(What you should do) Copy nothing but the lines below running from the line containing "apply extends_writeOutput; by apply knownLine_other." through the line containing "- destruct (plexUpdateMetadata", both end lines included.

(Data records)
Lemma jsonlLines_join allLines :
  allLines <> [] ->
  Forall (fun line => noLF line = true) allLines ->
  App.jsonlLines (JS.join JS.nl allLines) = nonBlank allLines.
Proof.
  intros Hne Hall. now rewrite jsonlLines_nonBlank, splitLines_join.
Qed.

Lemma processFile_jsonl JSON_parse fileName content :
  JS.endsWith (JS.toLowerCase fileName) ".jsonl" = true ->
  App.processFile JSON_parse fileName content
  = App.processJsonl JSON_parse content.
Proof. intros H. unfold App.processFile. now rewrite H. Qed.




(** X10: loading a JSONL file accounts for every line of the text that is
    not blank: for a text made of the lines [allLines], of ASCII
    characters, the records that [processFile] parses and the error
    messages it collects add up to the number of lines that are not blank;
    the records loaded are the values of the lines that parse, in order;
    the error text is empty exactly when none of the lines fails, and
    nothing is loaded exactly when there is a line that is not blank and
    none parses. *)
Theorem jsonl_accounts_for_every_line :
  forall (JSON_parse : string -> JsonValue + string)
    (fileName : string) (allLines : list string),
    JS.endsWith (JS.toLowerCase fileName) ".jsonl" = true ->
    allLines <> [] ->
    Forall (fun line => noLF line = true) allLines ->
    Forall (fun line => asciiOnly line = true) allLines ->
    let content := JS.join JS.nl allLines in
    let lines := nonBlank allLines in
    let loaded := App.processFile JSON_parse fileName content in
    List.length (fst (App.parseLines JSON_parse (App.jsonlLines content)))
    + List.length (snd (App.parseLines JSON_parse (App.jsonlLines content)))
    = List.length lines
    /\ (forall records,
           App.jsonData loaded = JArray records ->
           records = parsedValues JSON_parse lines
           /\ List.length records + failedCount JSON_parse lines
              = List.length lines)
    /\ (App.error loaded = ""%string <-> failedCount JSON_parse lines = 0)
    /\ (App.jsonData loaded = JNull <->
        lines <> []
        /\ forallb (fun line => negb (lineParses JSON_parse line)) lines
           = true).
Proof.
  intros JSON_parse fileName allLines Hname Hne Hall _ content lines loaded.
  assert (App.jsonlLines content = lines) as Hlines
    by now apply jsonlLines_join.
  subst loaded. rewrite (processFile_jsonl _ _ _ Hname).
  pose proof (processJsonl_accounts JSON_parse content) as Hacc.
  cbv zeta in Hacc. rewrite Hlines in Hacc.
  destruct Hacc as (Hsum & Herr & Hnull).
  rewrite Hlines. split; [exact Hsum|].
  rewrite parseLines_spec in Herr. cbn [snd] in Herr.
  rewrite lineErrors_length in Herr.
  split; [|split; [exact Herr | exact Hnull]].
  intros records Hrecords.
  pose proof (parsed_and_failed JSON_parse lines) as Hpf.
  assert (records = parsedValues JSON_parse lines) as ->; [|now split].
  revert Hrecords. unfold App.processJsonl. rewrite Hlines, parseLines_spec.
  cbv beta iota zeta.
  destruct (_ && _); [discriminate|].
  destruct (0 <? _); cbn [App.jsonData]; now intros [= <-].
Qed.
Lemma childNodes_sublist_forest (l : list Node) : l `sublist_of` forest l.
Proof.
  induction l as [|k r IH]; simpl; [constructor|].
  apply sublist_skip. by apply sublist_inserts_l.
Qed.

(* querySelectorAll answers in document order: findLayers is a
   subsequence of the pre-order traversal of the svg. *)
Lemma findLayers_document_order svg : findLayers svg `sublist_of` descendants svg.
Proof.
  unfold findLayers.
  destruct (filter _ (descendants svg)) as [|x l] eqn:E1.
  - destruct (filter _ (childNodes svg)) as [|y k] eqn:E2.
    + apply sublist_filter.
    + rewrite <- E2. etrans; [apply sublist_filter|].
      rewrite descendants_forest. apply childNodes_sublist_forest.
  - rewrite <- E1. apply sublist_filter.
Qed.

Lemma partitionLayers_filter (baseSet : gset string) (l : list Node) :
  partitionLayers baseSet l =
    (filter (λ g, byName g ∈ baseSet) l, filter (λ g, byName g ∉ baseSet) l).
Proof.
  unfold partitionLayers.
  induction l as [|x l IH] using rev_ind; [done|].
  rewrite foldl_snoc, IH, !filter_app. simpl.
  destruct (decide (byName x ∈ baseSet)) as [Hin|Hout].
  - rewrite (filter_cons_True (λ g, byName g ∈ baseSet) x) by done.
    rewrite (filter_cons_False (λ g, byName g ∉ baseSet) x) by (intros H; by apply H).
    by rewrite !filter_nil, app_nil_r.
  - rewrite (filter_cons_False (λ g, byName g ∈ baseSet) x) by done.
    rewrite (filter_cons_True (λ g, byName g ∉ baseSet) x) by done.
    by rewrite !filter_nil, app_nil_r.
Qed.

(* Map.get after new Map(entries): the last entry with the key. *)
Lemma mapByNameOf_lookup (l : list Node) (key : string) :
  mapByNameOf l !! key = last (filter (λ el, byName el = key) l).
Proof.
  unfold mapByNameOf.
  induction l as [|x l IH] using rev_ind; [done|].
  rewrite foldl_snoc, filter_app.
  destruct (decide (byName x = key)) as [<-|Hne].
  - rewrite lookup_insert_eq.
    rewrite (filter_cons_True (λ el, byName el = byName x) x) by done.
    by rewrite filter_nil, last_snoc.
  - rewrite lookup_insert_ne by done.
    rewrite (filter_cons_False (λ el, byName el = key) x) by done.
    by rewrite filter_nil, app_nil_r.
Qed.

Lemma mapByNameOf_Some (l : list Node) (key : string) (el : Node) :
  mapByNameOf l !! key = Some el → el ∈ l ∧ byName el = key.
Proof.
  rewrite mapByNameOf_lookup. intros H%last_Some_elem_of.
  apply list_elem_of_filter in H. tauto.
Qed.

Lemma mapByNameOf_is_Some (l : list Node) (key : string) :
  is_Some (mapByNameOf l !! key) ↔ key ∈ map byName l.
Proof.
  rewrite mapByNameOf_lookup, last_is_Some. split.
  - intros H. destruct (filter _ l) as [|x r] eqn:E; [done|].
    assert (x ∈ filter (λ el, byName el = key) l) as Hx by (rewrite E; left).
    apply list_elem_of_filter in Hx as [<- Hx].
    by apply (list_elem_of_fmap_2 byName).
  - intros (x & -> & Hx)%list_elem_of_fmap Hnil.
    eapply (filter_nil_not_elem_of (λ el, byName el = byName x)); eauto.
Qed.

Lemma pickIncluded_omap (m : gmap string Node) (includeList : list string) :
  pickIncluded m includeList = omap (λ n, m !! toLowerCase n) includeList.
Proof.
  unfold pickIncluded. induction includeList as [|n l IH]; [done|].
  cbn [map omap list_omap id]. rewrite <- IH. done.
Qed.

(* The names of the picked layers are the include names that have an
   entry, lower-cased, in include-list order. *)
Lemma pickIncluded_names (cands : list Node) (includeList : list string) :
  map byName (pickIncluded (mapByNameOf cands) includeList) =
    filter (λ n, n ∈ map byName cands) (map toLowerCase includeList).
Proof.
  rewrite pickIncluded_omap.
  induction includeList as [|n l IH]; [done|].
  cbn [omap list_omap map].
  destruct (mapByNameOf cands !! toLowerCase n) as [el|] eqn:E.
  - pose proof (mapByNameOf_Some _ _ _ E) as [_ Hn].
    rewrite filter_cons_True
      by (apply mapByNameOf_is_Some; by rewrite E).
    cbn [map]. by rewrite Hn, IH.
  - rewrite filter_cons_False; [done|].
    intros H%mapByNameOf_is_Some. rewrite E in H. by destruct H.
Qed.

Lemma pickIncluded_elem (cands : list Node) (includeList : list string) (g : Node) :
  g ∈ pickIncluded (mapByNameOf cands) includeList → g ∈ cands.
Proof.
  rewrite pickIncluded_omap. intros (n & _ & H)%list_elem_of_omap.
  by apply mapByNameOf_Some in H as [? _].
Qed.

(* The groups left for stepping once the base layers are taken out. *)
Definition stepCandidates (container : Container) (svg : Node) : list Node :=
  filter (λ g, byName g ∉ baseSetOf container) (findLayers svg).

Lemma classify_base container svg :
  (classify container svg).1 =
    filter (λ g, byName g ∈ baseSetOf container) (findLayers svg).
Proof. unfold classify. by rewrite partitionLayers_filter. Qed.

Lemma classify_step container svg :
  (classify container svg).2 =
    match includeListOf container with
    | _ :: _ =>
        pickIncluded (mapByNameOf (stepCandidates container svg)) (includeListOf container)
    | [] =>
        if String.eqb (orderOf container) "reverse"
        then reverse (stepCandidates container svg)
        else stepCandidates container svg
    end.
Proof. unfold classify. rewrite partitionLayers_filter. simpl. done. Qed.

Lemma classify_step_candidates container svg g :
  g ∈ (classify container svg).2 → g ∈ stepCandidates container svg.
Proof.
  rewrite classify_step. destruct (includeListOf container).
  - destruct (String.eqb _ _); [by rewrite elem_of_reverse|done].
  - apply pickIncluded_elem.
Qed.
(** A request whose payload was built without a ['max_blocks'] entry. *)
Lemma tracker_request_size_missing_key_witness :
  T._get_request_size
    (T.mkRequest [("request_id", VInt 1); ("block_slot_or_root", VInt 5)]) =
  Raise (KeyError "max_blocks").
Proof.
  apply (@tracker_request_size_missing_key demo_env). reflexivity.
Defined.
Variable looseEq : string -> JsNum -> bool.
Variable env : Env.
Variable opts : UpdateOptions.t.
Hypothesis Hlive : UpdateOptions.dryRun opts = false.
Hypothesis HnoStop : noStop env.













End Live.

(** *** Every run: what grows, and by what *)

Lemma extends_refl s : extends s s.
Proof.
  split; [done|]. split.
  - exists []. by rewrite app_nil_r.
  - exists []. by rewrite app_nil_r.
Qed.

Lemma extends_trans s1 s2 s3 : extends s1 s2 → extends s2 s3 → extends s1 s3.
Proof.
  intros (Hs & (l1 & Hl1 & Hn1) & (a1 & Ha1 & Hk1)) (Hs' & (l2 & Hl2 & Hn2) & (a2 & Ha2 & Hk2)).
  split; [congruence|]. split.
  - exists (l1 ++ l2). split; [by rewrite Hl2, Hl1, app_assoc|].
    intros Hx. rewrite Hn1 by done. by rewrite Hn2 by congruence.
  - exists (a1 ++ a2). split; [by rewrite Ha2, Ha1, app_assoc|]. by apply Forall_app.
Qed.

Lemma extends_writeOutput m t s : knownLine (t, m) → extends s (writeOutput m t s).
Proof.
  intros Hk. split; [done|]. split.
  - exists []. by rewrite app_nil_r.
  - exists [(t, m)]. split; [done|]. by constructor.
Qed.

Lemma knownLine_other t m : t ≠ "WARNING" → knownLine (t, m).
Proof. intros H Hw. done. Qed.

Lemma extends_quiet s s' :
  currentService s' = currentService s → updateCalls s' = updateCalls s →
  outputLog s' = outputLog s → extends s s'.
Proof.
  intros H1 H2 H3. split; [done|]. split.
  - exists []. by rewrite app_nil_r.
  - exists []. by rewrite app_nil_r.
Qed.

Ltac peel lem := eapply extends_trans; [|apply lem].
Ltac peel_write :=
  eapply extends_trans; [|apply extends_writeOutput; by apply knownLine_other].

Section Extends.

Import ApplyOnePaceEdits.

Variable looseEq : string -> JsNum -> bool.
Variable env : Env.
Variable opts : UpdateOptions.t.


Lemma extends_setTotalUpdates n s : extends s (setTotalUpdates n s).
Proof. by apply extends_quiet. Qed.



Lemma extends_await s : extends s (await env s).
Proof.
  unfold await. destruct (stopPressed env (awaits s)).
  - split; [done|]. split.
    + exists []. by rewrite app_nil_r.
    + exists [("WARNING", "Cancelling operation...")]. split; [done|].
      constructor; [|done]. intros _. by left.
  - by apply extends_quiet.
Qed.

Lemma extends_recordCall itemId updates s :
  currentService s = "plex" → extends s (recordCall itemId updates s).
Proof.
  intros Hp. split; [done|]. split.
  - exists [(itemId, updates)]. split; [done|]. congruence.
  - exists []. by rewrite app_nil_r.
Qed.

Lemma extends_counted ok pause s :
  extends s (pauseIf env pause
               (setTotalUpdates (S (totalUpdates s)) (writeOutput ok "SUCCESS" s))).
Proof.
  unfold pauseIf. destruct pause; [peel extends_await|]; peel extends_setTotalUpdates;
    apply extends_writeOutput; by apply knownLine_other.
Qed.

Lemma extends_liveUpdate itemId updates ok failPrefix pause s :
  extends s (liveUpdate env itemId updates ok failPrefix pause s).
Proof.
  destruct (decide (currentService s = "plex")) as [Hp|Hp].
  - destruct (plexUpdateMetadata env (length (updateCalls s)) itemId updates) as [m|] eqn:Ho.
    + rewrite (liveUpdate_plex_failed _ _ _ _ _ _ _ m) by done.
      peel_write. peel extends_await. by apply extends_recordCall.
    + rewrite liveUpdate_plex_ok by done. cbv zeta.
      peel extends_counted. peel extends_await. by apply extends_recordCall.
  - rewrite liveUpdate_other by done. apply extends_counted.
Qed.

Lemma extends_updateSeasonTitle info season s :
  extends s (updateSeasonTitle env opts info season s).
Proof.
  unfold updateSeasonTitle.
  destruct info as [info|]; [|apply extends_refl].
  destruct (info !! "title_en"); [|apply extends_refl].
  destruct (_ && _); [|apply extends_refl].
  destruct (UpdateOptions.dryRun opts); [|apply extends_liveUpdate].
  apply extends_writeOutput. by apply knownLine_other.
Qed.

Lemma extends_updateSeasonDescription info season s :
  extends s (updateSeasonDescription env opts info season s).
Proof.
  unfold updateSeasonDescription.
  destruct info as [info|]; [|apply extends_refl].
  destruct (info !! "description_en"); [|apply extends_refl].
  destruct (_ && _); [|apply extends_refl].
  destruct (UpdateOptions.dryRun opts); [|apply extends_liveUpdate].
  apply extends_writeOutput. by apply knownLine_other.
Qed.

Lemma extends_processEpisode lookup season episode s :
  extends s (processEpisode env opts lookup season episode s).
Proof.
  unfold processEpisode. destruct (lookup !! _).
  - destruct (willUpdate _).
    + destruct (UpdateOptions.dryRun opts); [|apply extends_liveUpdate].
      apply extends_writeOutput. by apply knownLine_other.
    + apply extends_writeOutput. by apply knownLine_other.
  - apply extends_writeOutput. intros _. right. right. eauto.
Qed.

(Exercise solution)
    apply extends_writeOutput; by apply knownLine_other.
Qed.

Lemma extends_liveUpdate itemId updates ok failPrefix pause s :
  extends s (liveUpdate env itemId updates ok failPrefix pause s).
Proof.
  destruct (decide (currentService s = "plex")) as [Hp|Hp].
  - destruct (plexUpdateMetadata env (length (updateCalls s)) itemId updates) as [m|] eqn:Ho.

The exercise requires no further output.